Penn Engineers Calculate Interplay Between Cancer Cells and Environment

Penn Engineers Calculate Interplay Between Cancer Cells and Environment

In 3-D traction force microscopy, each arrow represents the discrete displacement of a fluorescent bead bonded to a collagen fiber.

Interactions between an animal cell and its immediate environment, a fibrous network called the extracellular matrix, play a critical role in cell function, including growth and migration. But less understood is the mechanical force that governs those interactions.

University of Pennsylvania engineers have joined with colleagues at Cornell University to form a multidisciplinary team investigating this interplay. Using a method for measuring the force a breast-cancer cell exerts on its fibrous surroundings, they have quantified how this phenomenon aligns and stiffens those fibers. This stiffening produces mechanical feedback to the cells themselves, which is relevant to how they migrate and metastasize.

Understanding those forces has implications in many disciplines, including immunology and cancer biology, and could help scientists better design biomaterial scaffolds for tissue engineering.

In 3-D traction force microscopy, each arrow represents the discrete displacement of a fluorescent bead bonded to a collagen fiber.

Vivek Shenoy, professor in the Department of Materials Science and Engineering in Penn’s School of Engineering and Applied Science and co-director of Penn’s Center for Engineering Mechanobiology, has previously modeled this stiffening feedback.

Looking to match simulated results with physical experiments, Shenoy joined a research team led by Mingming Wu, associate professor in the Department of Biological and Environmental Engineering at Cornell, and her graduate student Matthew Hall, now a postdoctoral researcher at the University of Michigan.

Wu and Hall’s colleagues used 3-D traction-force microscopy to measure the displacement of fluorescent marker beads distributed in a collagen matrix that also contained migrating breast-cancer cells. Shenoy’s team could then calculate the force exerted by the cells using the displacement of those beads.

“Nobody has looked how cellular forces quantitatively alter the matrix and how that feeds back into the cell force,” Shenoy said. “Using our model, we could quantitatively derive what forces the cells were exerting.”

The group published the findings in the Proceedings of the National Academy of Sciences.

Wu said the group’s work centered on a basic question: How much force do cells exert on their extracellular matrix when they migrate?

“The matrix is like a rope, and, in order for the cell to move, it has to exert force on this rope,” she said. “The question arose from cancer metastasis because, if the cells don’t move around, it’s a benign tumor and generally not life-threatening.”

It’s when the cancerous cell migrates that serious problems can arise.
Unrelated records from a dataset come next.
(* ===== verification/BsStage.v ===== *)
(** Several instances of a component that opens over the page: they share the page, the focus, the trap
    that listens on the document, and the listeners of the data API that give the focus back. *)
From Stdlib Require Import Ascii QArith Lia.
From S2P Require Import Prelude BsCore BsDom BsConfig BsModal BsTree.

Local Open Scope nat_scope.

(** What a component promises: its instances work on a page and a focus that can be exchanged, and they log their events. *)
Class Overlay (I : Type) := {
  pageOf : I -> gmap nat node;
  trapOf : I -> FocusTrap.state;
  logOf : I -> list string;
  enter : gmap nat node -> option nat -> I -> I;      (** the same instance on that page with that focus *)
  showEvent : string;
  hiddenEvent : string
}.

Class LawfulOverlay (I : Type) `{Overlay I} := {
  page_enter d f (i : I) : pageOf (enter d f i) = d;
  focus_enter d f (i : I) : FocusTrap.ft_focus (trapOf (enter d f i)) = f;
  active_enter d f (i : I) : FocusTrap._isActive (trapOf (enter d f i)) = FocusTrap._isActive (trapOf i);
  log_enter d f (i : I) : logOf (enter d f i) = logOf i;
  events_differ : str_eqb hiddenEvent showEvent = false
}.

(** A listener that will give the focus back to [trigger]: it waits for [show] first, or for [hidden] already. *)
Inductive restorer := AwaitShow (target trigger : nat) | AwaitHidden (target trigger : nat).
That migration occurs through “cross-talk” between the cell and the matrix, the group found. As the cell pulls on the matrix, the fibrous matrix stiffens; in turn, the stiffening of the matrix causes the cell to pull harder, which stiffens the matrix even more.
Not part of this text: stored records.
(* ===== verification/BsModalPage.v ===== *)
(** Modals on one page: the handlers of the data API, which open one modal from another and give the focus
    back, and the listeners that modals share on the window. *)
From Stdlib Require Import Ascii QArith Lia.
From S2P Require Import Prelude BsCore BsDom BsConfig BsScrollBar BsModal BsTree BsStage.

Local Open Scope nat_scope.

Module ModalPage.
Import Modal.

Definition NAME : string := "modal".
Definition OPEN_SELECTOR : string := ".modal.show".
Definition SELECTOR_MODAL : string := ".modal".

Definition Default : obj value := [("backdrop", VBool true); ("focus", VBool true); ("keyboard", VBool true)].
Definition DefaultType : obj string := [("backdrop", "(boolean|string)"); ("focus", "boolean"); ("keyboard", "boolean")].

(** A modal with the element that its backdrop creates. *)
Record instance := Instance { i_bd : nat; i_modal : modal }.

Definition enterModal (d : gmap nat node) (f : option nat) (m : modal) : modal :=
  set_trap (FocusTrap.State (FocusTrap._isActive (_focustrap m)) (FocusTrap._lastTabNavDirection (_focustrap m)) f) (set_page d m).

#[global] Instance modal_overlay : Overlay instance := {
  pageOf i := m_page (i_modal i);
  trapOf i := _focustrap (i_modal i);
  logOf i := m_log (i_modal i);
  enter d f i := Instance (i_bd i) (enterModal d f (i_modal i));
  showEvent := EVENT_SHOW;
  hiddenEvent := EVENT_HIDDEN
}.

#[global] Instance modal_lawful : LawfulOverlay instance.
Proof. by split. Qed.

#[global] Instance modal_resident : Resident instance.
Proof. by refine {| bdOf := i_bd; backdropOf i := _backdrop (i_modal i) |}. Defined.

Section modals.
Context `{B : Browser} `{L : ScrollBar.Layout}.
Variable parseJson : string -> option value.
Variable numberToString : Q -> string.
Variables root body : nat.
Variable rtl : bool.
Variable overflows : nat -> gmap nat node -> bool.
Variable prevents : nat -> list string -> string -> bool.
Implicit Types (s : stage instance) (e x : nat).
This increased stiffening also increases cell-force transmission distance, which can potentially promote metastasis of cancer cells.

“We’ve shown that the cells are able to align the fibers in their vicinity by exerting force,” Hall said. “We’ve also shown that, when the matrix is more fibrous, less like a continuous material and more like a mesh of fibers, they’re able to align the fibers through the production of force. And, once the fiber is aligned and taut, it’s easier for cells to pull on them and migrate.”

The combination of computer modeling and physical experiments helped to resolve confounding results in previous attempts to quantify cancerous cells’ rate of migration.

“This was a totally novel approach,” Shenoy said, “since it’s the first to account for the fact that collagen is fibrous. Without that model, you can’t explain the experimental data.”

This research was supported by grants from the National Institutes of Health, National Cancer Institute and National Science Foundation and made use of the Cornell NanoScale Science and Technology Facility, Cornell Biotechnology Resource Center Imaging Facility, Cornell Center for Materials Research and Cornell Nanobiotechnology Center.

Shenoy lab members Farid Alisafaei and Ehsan Ban also contributed to the study. Recently established through a Nation Science Foundation grant, Penn’s Center for Engineering Mechanobiology also supported this study.